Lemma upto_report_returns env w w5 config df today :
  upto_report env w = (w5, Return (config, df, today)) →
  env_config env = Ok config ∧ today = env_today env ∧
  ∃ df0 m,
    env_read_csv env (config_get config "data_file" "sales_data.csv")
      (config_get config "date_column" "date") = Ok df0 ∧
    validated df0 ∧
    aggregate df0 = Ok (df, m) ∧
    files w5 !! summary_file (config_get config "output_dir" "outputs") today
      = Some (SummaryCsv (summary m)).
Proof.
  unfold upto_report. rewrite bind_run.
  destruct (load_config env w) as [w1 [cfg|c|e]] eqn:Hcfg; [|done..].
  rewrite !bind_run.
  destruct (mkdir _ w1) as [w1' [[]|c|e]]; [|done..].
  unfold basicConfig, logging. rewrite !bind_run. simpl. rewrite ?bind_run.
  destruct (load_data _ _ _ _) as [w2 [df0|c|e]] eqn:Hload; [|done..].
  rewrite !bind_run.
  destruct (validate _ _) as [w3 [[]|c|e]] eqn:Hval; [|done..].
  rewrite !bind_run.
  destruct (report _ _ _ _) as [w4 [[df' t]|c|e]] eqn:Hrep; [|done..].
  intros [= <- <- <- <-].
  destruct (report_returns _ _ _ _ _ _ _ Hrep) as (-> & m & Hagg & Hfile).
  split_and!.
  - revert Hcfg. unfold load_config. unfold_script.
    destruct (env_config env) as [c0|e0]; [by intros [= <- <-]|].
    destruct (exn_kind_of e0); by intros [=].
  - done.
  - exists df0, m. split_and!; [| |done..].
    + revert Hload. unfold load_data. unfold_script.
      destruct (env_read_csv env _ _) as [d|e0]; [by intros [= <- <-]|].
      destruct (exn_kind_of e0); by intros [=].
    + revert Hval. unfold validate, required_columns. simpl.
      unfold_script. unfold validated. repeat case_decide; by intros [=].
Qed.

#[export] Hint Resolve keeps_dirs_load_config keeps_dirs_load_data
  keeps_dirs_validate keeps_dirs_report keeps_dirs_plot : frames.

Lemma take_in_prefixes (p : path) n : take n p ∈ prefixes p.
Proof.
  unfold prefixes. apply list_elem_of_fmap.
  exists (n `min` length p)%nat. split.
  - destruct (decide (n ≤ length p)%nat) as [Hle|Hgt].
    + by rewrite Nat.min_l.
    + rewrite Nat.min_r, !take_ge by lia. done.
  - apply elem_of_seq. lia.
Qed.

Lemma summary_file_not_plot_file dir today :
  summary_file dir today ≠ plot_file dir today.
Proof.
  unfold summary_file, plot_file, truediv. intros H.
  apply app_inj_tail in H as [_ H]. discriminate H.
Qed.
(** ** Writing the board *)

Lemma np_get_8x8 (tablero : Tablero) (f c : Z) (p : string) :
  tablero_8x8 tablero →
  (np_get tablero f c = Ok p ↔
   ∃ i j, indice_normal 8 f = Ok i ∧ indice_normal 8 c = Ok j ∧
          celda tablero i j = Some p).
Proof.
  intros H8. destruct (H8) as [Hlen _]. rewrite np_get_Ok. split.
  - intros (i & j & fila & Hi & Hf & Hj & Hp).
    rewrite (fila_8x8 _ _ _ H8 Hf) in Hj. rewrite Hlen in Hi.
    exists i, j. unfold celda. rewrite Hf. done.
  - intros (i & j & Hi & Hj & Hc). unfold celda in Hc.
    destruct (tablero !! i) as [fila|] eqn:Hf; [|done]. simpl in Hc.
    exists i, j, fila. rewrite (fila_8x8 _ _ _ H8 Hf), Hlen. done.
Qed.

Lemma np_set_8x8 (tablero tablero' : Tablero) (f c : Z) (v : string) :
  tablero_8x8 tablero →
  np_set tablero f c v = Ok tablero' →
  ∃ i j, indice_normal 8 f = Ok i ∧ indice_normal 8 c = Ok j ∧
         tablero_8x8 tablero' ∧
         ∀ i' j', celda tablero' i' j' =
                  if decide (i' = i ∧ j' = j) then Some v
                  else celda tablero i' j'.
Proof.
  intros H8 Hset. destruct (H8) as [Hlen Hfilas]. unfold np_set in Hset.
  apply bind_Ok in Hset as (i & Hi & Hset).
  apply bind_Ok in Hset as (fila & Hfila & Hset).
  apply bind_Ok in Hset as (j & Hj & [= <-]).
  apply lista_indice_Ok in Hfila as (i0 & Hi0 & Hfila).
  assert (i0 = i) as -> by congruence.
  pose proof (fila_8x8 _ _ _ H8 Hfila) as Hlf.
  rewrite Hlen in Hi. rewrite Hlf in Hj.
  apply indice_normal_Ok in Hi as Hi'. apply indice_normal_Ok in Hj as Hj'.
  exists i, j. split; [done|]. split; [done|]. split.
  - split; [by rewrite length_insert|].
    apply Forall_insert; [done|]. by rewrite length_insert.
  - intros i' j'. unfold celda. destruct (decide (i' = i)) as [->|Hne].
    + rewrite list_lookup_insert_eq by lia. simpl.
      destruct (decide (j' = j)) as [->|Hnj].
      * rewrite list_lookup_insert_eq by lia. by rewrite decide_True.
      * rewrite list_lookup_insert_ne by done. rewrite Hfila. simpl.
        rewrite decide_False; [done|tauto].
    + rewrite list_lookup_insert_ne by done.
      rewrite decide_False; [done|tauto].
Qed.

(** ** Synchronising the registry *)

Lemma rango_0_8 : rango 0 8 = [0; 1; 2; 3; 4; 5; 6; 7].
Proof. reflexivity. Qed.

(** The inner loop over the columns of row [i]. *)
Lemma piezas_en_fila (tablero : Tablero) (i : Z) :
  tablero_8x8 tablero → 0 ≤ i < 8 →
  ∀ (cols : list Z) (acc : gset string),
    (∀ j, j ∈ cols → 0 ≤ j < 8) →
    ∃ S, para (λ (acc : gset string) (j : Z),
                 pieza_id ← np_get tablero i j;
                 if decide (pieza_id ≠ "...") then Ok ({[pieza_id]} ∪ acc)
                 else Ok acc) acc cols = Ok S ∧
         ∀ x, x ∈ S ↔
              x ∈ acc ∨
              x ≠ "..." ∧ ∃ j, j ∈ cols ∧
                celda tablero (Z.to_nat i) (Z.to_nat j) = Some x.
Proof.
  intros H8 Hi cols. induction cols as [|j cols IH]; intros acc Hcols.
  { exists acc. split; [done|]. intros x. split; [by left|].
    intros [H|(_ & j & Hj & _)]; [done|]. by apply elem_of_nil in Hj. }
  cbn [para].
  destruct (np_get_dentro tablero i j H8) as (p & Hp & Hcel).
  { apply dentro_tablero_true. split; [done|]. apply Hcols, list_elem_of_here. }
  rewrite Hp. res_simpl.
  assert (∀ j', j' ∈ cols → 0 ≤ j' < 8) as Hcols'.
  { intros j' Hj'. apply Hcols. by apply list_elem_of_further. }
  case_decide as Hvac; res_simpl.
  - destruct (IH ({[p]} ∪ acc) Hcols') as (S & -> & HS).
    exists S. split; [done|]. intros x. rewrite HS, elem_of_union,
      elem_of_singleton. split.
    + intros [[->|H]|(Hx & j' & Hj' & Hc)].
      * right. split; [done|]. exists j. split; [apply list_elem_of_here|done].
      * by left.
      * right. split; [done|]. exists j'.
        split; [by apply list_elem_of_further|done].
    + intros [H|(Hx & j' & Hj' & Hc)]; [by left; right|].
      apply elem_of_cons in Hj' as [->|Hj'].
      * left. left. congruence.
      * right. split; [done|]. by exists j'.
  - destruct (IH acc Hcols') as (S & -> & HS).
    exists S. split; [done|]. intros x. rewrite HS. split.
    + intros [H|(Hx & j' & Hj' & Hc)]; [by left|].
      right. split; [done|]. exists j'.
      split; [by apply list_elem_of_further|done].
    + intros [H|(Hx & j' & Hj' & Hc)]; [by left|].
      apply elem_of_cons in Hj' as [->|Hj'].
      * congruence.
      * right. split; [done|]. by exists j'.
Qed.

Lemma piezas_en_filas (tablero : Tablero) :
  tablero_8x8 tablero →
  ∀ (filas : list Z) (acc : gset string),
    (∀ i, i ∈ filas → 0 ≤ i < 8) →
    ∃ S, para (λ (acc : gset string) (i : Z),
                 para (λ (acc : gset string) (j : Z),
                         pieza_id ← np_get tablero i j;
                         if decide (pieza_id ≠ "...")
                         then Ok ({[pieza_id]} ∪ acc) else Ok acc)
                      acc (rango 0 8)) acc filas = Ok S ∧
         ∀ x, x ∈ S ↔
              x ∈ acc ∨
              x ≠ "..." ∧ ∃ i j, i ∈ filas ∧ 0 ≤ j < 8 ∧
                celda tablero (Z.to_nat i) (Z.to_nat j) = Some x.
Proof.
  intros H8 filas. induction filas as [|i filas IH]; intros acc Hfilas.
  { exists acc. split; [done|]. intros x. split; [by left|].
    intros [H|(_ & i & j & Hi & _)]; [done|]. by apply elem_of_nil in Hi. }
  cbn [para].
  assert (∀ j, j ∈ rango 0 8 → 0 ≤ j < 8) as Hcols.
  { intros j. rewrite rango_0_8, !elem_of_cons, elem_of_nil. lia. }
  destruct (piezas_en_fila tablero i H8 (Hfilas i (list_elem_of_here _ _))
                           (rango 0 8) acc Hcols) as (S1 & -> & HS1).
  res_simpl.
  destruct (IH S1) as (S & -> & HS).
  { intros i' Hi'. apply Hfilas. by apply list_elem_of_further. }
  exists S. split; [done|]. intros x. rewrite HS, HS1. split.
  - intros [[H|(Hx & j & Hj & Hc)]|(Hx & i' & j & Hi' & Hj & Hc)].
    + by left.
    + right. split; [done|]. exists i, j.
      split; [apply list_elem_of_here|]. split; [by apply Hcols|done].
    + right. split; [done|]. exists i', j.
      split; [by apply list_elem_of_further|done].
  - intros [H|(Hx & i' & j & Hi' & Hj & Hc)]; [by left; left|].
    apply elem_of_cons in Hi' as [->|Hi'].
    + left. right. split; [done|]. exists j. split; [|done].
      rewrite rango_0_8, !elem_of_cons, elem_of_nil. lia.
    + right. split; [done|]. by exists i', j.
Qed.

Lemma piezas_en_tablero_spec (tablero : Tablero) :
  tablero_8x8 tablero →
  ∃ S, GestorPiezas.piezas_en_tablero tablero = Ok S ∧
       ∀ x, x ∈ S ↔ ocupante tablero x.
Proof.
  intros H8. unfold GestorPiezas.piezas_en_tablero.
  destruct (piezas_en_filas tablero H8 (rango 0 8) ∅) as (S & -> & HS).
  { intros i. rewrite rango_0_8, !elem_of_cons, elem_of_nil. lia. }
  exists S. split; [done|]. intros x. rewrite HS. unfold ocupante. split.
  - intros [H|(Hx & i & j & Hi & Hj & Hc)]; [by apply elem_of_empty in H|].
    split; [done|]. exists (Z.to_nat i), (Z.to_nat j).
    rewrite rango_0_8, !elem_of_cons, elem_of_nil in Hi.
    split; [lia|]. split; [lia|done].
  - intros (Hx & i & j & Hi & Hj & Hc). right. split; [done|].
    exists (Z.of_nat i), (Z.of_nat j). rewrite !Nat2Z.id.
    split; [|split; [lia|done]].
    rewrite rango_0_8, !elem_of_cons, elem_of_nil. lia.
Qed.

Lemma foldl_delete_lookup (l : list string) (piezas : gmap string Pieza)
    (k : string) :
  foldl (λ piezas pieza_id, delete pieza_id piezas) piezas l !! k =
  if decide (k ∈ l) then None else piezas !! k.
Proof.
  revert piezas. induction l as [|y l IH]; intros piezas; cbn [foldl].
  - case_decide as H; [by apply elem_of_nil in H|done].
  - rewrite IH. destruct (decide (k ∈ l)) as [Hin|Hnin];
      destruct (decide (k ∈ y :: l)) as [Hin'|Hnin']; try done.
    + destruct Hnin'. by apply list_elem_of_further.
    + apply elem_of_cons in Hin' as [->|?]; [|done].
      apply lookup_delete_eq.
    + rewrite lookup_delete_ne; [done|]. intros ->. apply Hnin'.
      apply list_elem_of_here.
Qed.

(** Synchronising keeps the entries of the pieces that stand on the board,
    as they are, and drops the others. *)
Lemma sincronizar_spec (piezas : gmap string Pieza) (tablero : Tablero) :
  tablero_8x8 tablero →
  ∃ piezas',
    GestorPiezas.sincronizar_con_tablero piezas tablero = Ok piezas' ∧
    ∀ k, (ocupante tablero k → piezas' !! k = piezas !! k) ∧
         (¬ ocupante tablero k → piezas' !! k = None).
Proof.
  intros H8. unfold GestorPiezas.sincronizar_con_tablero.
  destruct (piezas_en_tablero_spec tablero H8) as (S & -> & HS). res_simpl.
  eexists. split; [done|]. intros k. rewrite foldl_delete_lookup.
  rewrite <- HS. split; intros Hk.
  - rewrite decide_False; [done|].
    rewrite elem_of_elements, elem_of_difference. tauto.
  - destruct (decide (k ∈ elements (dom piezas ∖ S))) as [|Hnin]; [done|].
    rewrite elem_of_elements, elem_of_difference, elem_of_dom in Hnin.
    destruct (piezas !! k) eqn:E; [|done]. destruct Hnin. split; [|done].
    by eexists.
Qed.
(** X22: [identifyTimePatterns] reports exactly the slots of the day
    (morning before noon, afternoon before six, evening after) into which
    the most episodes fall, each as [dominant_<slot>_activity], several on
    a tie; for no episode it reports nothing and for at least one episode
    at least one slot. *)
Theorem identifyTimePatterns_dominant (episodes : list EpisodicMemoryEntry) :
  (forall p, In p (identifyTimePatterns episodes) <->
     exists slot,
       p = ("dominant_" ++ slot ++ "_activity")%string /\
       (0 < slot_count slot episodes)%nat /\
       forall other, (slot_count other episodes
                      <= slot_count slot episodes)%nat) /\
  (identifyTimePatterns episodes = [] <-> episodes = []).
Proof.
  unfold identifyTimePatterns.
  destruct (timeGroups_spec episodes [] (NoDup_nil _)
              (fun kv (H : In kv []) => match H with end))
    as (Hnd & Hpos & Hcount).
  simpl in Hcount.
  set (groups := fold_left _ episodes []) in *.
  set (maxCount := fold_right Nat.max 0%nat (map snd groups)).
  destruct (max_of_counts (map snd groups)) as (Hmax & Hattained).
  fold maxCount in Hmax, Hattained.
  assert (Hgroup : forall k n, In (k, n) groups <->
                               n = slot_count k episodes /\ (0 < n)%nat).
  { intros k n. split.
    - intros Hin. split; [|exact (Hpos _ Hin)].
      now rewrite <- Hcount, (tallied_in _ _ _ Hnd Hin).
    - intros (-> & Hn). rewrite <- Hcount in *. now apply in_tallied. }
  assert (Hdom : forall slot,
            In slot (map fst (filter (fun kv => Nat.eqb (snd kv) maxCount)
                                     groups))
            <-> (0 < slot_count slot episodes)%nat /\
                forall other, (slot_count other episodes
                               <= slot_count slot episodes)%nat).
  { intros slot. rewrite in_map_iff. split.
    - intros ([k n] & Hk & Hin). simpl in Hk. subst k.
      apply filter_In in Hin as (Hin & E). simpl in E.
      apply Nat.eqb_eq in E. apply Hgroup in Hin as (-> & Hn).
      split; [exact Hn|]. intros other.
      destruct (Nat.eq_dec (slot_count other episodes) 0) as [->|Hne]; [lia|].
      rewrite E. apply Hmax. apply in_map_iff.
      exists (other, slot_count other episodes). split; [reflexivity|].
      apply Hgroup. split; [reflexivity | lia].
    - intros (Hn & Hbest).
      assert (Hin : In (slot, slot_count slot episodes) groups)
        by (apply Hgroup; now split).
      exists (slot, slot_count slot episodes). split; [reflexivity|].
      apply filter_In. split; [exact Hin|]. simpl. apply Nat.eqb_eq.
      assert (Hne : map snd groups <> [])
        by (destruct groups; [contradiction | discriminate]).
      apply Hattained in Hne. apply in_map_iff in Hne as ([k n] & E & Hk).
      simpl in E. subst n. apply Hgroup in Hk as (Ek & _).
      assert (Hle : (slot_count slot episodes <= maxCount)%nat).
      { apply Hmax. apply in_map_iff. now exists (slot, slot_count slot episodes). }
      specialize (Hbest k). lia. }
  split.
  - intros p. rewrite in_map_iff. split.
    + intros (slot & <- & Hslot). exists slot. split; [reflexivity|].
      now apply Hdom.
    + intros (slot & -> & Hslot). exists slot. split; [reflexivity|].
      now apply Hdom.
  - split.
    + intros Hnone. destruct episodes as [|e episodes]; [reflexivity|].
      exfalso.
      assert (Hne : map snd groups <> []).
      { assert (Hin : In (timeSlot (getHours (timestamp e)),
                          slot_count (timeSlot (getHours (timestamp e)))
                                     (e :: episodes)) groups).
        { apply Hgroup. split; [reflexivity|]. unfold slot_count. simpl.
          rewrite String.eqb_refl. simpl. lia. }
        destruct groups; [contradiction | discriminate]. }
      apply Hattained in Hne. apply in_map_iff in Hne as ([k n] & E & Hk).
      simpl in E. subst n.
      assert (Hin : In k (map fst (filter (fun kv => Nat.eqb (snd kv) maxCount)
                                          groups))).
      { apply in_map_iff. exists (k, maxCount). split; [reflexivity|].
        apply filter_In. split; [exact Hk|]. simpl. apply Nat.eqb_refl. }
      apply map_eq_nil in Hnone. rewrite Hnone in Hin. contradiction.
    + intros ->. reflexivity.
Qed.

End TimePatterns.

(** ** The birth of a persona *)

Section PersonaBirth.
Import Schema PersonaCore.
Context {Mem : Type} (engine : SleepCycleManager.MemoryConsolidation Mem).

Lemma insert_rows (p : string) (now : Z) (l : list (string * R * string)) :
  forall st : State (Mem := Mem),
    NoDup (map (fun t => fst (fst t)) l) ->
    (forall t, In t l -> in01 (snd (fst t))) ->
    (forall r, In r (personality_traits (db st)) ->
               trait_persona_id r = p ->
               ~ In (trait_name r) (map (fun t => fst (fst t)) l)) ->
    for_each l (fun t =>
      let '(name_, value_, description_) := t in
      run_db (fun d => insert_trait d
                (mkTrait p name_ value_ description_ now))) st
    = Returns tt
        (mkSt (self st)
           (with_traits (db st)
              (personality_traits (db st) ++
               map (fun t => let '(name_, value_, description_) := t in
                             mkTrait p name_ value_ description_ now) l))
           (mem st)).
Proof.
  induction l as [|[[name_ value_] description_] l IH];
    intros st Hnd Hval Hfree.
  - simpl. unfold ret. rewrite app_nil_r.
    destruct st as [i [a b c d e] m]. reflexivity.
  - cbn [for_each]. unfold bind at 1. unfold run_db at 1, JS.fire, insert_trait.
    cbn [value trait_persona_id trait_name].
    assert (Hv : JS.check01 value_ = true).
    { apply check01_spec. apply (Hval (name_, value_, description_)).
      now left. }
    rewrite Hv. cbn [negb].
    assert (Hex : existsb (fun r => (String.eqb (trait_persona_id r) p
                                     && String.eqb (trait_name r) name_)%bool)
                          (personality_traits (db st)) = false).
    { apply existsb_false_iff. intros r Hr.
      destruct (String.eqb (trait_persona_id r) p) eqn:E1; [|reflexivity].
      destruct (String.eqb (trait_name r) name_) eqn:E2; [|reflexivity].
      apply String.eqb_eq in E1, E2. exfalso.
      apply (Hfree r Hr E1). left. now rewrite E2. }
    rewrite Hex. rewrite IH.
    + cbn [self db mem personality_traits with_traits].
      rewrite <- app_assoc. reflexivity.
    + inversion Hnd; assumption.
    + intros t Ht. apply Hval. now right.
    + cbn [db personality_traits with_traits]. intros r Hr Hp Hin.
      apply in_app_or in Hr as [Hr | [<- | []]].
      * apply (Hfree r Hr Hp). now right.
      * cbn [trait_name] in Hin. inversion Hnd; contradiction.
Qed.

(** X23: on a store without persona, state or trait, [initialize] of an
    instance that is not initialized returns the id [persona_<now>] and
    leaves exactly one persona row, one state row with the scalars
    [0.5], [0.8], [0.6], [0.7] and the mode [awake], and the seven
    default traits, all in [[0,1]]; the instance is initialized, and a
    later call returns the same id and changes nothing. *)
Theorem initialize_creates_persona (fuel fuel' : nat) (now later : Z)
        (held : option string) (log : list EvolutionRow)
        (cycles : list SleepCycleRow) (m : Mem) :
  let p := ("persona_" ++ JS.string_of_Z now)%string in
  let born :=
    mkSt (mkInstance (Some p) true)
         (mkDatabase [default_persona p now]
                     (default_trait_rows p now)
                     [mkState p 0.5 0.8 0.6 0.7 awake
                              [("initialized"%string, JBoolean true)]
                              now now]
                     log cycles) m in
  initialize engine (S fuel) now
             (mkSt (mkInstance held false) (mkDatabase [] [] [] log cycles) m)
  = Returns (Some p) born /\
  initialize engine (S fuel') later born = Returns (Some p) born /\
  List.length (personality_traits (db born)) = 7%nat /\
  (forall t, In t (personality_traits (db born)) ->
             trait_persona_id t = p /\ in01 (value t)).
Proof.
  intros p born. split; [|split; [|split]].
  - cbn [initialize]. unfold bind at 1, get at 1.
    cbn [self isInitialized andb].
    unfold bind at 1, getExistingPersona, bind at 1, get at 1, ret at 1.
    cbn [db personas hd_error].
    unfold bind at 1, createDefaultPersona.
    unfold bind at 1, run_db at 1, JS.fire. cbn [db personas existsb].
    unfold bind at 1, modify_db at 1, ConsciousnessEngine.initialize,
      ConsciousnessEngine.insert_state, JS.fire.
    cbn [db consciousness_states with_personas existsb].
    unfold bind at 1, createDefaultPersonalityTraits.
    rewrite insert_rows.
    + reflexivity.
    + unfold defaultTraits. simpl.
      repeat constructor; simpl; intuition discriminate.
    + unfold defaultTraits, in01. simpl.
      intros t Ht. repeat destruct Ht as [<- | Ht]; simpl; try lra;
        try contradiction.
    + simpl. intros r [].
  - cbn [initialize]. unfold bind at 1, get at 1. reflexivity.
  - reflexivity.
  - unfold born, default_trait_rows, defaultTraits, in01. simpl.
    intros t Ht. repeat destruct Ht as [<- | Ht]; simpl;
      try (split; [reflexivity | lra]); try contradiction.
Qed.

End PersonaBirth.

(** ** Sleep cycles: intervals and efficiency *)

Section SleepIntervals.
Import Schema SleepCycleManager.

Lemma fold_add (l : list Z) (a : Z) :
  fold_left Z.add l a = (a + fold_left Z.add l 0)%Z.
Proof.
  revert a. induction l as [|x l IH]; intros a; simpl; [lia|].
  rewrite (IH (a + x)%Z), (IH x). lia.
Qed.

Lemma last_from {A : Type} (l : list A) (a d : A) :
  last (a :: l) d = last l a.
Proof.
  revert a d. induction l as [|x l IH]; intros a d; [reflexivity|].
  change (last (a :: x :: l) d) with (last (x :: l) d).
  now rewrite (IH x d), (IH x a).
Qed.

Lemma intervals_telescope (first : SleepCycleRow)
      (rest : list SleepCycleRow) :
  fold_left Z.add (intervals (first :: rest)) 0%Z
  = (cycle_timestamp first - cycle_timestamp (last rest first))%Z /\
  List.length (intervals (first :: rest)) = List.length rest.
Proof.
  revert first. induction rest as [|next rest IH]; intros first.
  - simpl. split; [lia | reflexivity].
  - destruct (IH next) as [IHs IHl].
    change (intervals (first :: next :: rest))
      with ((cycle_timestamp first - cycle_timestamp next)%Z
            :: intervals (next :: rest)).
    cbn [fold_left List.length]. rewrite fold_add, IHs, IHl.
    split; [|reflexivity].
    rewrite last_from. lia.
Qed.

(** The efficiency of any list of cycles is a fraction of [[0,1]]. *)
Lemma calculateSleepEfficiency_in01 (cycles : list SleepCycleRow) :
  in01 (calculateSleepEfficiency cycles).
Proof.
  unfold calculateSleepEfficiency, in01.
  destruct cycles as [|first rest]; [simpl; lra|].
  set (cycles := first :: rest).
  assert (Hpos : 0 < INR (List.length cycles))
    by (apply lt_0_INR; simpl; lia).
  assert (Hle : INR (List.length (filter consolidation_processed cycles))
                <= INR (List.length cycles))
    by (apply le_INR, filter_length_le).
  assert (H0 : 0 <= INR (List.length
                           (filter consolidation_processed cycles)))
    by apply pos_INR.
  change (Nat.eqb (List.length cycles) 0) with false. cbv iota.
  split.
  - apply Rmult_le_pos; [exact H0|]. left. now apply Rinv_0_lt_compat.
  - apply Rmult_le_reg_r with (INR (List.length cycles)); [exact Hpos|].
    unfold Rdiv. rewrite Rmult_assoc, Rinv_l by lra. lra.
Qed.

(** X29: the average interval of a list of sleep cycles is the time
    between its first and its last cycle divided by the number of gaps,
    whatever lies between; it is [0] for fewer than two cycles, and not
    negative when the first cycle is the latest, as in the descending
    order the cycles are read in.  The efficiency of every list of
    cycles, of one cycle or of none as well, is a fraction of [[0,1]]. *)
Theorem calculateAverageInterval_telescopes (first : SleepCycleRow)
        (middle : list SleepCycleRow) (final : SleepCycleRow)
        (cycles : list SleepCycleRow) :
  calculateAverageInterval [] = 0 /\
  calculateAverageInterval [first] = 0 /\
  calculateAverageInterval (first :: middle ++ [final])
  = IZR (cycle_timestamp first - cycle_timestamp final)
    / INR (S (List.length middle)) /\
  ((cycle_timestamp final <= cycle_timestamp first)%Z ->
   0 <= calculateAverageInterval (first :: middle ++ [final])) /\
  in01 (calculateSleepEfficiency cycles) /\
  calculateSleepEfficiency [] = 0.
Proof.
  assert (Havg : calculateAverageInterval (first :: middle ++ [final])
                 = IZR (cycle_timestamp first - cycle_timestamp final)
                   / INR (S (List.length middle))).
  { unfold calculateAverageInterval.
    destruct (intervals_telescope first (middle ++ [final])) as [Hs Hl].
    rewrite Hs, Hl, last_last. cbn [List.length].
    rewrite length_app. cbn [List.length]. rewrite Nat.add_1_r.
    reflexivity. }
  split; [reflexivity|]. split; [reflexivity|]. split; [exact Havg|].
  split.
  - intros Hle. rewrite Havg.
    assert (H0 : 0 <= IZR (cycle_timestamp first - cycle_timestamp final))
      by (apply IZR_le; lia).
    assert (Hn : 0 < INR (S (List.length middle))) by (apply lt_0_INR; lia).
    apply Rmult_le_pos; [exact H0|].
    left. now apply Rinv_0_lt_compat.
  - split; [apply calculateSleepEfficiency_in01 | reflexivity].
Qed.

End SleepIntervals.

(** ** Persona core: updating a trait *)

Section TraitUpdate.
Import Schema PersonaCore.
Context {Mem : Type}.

--- Problem to work on ---
Please show the lines of the material that contain the string "exfalso".

--- Task solution ---
      exfalso.
      apply String.eqb_eq in E1, E2. exfalso.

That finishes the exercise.